◆ YOUR OBJECTIVE
Please find all lines containing "moves" in the listing below and copy them.

• • •

(** Serving a stream accounts for every byte. *)
Lemma serve_one_accounts r fds i p :
  wf p ->
  accounts i p (trace_of (serve_one r fds i p))
    (state_of (serve_one r fds i p)).
Proof.
  intros Hw. unfold serve_one.
  apply and_then_accounts.
  { destruct (has _ POLLIN);
      [apply do_read_accounts | apply accounts_refl]; exact Hw. }
  intros q1 Hw1. apply and_then_accounts.
  { cbn [trace_of state_of].
    destruct (_ || _); exact (accounts_refl i q1 Hw1). }
  intros q2 Hw2. apply and_then_accounts.
  { destruct (has _ POLLOUT);
      [apply do_write_accounts | apply accounts_refl]; exact Hw2. }
  intros q3 Hw3. cbn [trace_of state_of].
  destruct (_ || _); exact (accounts_refl i q3 Hw3).
Qed.

(** Serving a stream reads and writes nothing of another stream. *)
Lemma serve_one_other r fds j p k :
  j <> k ->
  read_from k (trace_of (serve_one r fds j p)) = []
  /\ written_to k (trace_of (serve_one r fds j p)) = [].
Proof.
  intros H. apply Nat.eqb_neq in H.
  unfold serve_one, and_then, do_read, do_write, read_from, written_to.
  repeat case_step; try congruence; rewrite ?H; split; reflexivity.
Qed.

Lemma serve_before_trace n j r fds pumps i :
  (i < j)%nat ->
  read_from i (serve n j r fds pumps).1 = []
  /\ written_to i (serve n j r fds pumps).1 = [].
Proof.
  revert j pumps. induction n as [|n IH]; intros j pumps Hi; cbn [serve];
    [split; reflexivity|].
  destruct (pumps !! j) as [q|]; [|split; reflexivity].
  destruct (serve_one_other r fds j q i) as [H1 H2]; [lia|].
  destruct (serve_one r fds j q) as [tr q'|tr q']; cbn [trace_of] in H1, H2.
  - specialize (IH (S j) (<[j:=q']> pumps)).
    destruct (serve n (S j) r fds (<[j:=q']> pumps)) as [tr' res].
    cbn [fst] in *. destruct IH as [I1 I2]; [lia|].
    rewrite read_from_app, written_to_app, H1, H2, I1, I2. split; reflexivity.
  - split; assumption.
Qed.

Lemma serve_accounts n j r fds pumps i p :
  pumps !! i = Some p -> wf p ->
  exists q, streams (serve n j r fds pumps).2 !! i = Some q
            /\ accounts i p (serve n j r fds pumps).1 q.
Proof.
  revert j pumps. induction n as [|n IH]; intros j pumps Hp Hw; cbn [serve].
  { exists p. split; [exact Hp | apply accounts_refl; exact Hw]. }
  destruct (pumps !! j) as [pj|] eqn:Ej.
  2:{ exists p. split; [exact Hp | apply accounts_refl; exact Hw]. }
  pose proof (lookup_lt_Some _ _ _ Ej) as Hj.
  destruct (decide (i = j)) as [->|Hne].
  - assert (pj = p) as -> by congruence.
    pose proof (serve_one_accounts r fds j p Hw) as Ha.
    destruct (serve_one r fds j p) as [tr q'|tr q']; cbn [trace_of state_of] in Ha.
    + pose proof (serve_before n (S j) r fds (<[j:=q']> pumps) j) as Hb.
      pose proof (serve_before_trace n (S j) r fds (<[j:=q']> pumps) j) as Ht.
      destruct (serve n (S j) r fds (<[j:=q']> pumps)) as [tr' res].
      cbn [fst snd] in *. exists q'. split.
      * rewrite Hb by lia. apply list_lookup_insert_eq. exact Hj.
      * destruct Ht as [T1 T2]; [lia|]. destruct Ha as (A1 & A2 & A3).
        unfold accounts. rewrite read_from_app, written_to_app, T1, T2.
        rewrite !app_nil_r. auto.
    + cbn. exists q'. split; [apply list_lookup_insert_eq; exact Hj | exact Ha].
  - destruct (serve_one_other r fds j pj i) as [H1 H2]; [congruence|].
    destruct (serve_one r fds j pj) as [tr q'|tr q']; cbn [trace_of] in H1, H2.
    + specialize (IH (S j) (<[j:=q']> pumps)).
      destruct (serve n (S j) r fds (<[j:=q']> pumps)) as [tr' res].
      cbn [fst snd] in *.
      destruct IH as (q & Hq & A1 & A2 & A3);
        [rewrite list_lookup_insert_ne by congruence; exact Hp | exact Hw |].
      exists q. split; [exact Hq|]. unfold accounts.
      rewrite read_from_app, written_to_app, H1, H2. auto.
    + cbn. exists p. split.
      * rewrite list_lookup_insert_ne by congruence. exact Hp.
      * destruct (accounts_refl i p Hw) as (A1 & A2 & A3). unfold accounts.
        rewrite H1, H2. cbn in A2, A3. auto.
Qed.

Lemma accounts_prefix i p tr q :
  accounts i p tr q ->
  written_to i tr `prefix_of` drop (Z.to_nat (offset p)) (base p) ++ read_from i tr.
Proof.
  intros (_ & Hb & Hs).
  apply (prefix_app_inv (sent p)). rewrite <- Hs, app_assoc.
  unfold sent at 2. rewrite take_drop, <- Hb. apply prefix_take.
Qed.

Lemma pump_accounts script pumps fds res i p :
  pump pumps fds script = Some res -> pumps !! i = Some p -> wf p ->
  exists q, out_pumps res !! i = Some q /\ accounts i p (out_trace res) q.
Proof.
  revert pumps fds res p. induction script as [|r0 script IH];
    intros pumps fds res p H Hp Hw;
    apply pump_cases in H
      as [[-> _]|(fds1 & r & script' & Hs & Ha &
                  [[_ ->]|(fds2 & Ho &
                    [(tr & pumps' & Hv & ->)
                    |(tr & pumps' & res' & Hv & Hr & ->)])])];
    try discriminate; cbn [out_pumps out_trace];
    try (exists p; split; [exact Hp | apply accounts_refl; exact Hw]);
    try injection Hs as <- <-.
  - exists p. split; [exact Hp|].
    exact (accounts_trans i p [EvPoll] p [EvDiag CouldNotPoll] p
             (accounts_refl i p Hw) (accounts_refl i p Hw)).
  - destruct (serve_accounts PUMPS 0 r0 fds2 pumps i p Hp Hw) as (q & Hq & A).
    rewrite Hv in Hq, A. exists q. split; [exact Hq|].
    exact (accounts_trans i p [EvPoll] p tr q (accounts_refl i p Hw) A).
  - destruct (serve_accounts PUMPS 0 r0 fds2 pumps i p Hp Hw) as (q & Hq & A).
    rewrite Hv in Hq, A. cbn in Hq, A.
    destruct (IH _ _ _ q Hr Hq (proj1 A)) as (q' & Hq' & A').
    exists q'. split; [exact Hq'|].
    change ((EvPoll :: tr) ++ out_trace res')
      with ([EvPoll] ++ tr ++ out_trace res').
    eapply accounts_trans; [exact (accounts_refl i p Hw)|].
    eapply accounts_trans; eassumption.
Qed.

End PumpLedger.

(* ===================================================================== *)
(** ** When [pump] closes a sink *)

Module WriteClosed.
Import Pump Tally PumpFacts PumpLedger.

(** The [for] loop does not reach the streams behind its last index. *)
Lemma serve_beyond n j r fds pumps i :
  (j + n <= i)%nat -> streams (serve n j r fds pumps).2 !! i = pumps !! i.
Proof.
  revert j pumps. induction n as [|n IH]; intros j pumps Hi; cbn [serve];
    [reflexivity|].
  destruct (pumps !! j) as [q|]; [|reflexivity].
  destruct (serve_one r fds j q) as [tr q'|tr q'].
  - specialize (IH (S j) (<[j:=q']> pumps)).
    destruct (serve n (S j) r fds (<[j:=q']> pumps)) as [tr' res].
    cbn [snd] in *. rewrite IH by lia.
    apply list_lookup_insert_ne. lia.
  - cbn. apply list_lookup_insert_ne. lia.
Qed.

Lemma silent_written k tr : wrote k tr = false -> written_to k tr = [].
Proof.
  unfold wrote, written_to.
  induction tr as [|e tr IH]; [reflexivity|].
  cbn [existsb flat_map]. intros H. apply orb_false_iff in H as [He Ht].
  rewrite (IH Ht), app_nil_r.
  destruct e; try reflexivity. cbn in He. rewrite He. reflexivity.
Qed.

Lemma offset_of_sent p q more :
  wf p -> wf q -> sent q = sent p ++ more ->
  offset q = offset p + Z.of_nat (length more).
Proof.
  intros [Ho Hl] [Ho' Hl'] Hs. apply (f_equal length) in Hs.
  unfold sent in Hs. rewrite length_app, !length_take in Hs. lia.
Qed.

(** Once the sink of a stream is closed, no call of [pump] writes to it
    and the cursor stays where it is. *)
Lemma closed_sink_keeps_offset script pumps fds res i q :
  (i < PUMPS)%nat -> wf q -> write_closed q = true ->
  pumps !! i = Some q -> pump pumps fds script = Some res ->
  wrote i (out_trace res) = false
  /\ exists q', out_pumps res !! i = Some q'
                /\ write_closed q' = true /\ offset q' = offset q.
Proof.
  intros Hi Hw Hc Hq H.
  pose proof (pump_silent _ _ _ _ _ _ Hi Hq Hc H) as Hs.
  split; [exact Hs|].
  destruct (pump_accounts _ _ _ _ _ _ H Hq Hw) as (q' & Hq' & Hw' & _ & Ha).
  destruct (pump_grows _ _ _ _ _ _ H Hq) as (q2 & Hq2 & _ & _ & Hg).
  rewrite Hq' in Hq2. injection Hq2 as <-.
  exists q'. split; [exact Hq'|]. split; [exact (Hg Hc)|].
  rewrite (offset_of_sent q q' _ Hw Hw' Ha), (silent_written _ _ Hs).
  cbn. lia.
Qed.

(** C4, as the code has it: in a round of [pump], [write_closed] goes
    from clear to set on a stream only when the stream is drained
    ([read_closed] set and [offset] equal to [len]) once the round is
    over, or when [poll] reported POLLERR or POLLNVAL on its sink.
    Closing the sink delivers nothing: in that round the cursor moves by
    the bytes [write] took and no further, and from then on no call of
    [pump] writes to the sink or moves the cursor, so the bytes behind
    the cursor, and all that are read later, stay undelivered. *)
Theorem write_closed_cause r fds pumps i p q :
  pumps !! i = Some p ->
  streams (serve PUMPS 0 r fds pumps).2 !! i = Some q ->
  write_closed p = false -> write_closed q = true ->
  (drained q \/ sink_error fds i = true)
  /\ (wf p ->
      offset q
      = offset p
        + Z.of_nat (length (written_to i (serve PUMPS 0 r fds pumps).1))
      /\ forall script pumps' fds' res,
           pumps' !! i = Some q -> pump pumps' fds' script = Some res ->
           wrote i (out_trace res) = false
           /\ exists q', out_pumps res !! i = Some q'
                         /\ write_closed q' = true
                         /\ offset q' = offset q).
Proof.
  intros Hp Hq Hw Hw'. split.
  { destruct (serve_at PUMPS 0 r fds pumps i p Hp) as [H|H];
      rewrite H in Hq; injection Hq as <-.
    - congruence.
    - apply serve_one_write_closed; assumption. }
  intros Hwf.
  assert (i < PUMPS)%nat as Hi.
  { destruct (Nat.lt_ge_cases i PUMPS) as [Hlt|Hge]; [exact Hlt|].
    rewrite (serve_beyond PUMPS 0 r fds pumps i) in Hq by exact Hge.
    congruence. }
  destruct (serve_accounts PUMPS 0 r fds pumps i p Hp Hwf)
    as (q0 & Hq0 & Hwq & _ & Ha).
  rewrite Hq in Hq0. injection Hq0 as <-.
  split; [exact (offset_of_sent p q _ Hwf Hwq Ha)|].
  intros script pumps' fds' res Hq' H.
  exact (closed_sink_keeps_offset script pumps' fds' res i q Hi Hwq Hw' Hq' H).
Qed.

• • •

◆ OUTPUT
    Closing the sink delivers nothing: in that round the cursor moves by
    [pump] writes to the sink or moves the cursor, so the bytes behind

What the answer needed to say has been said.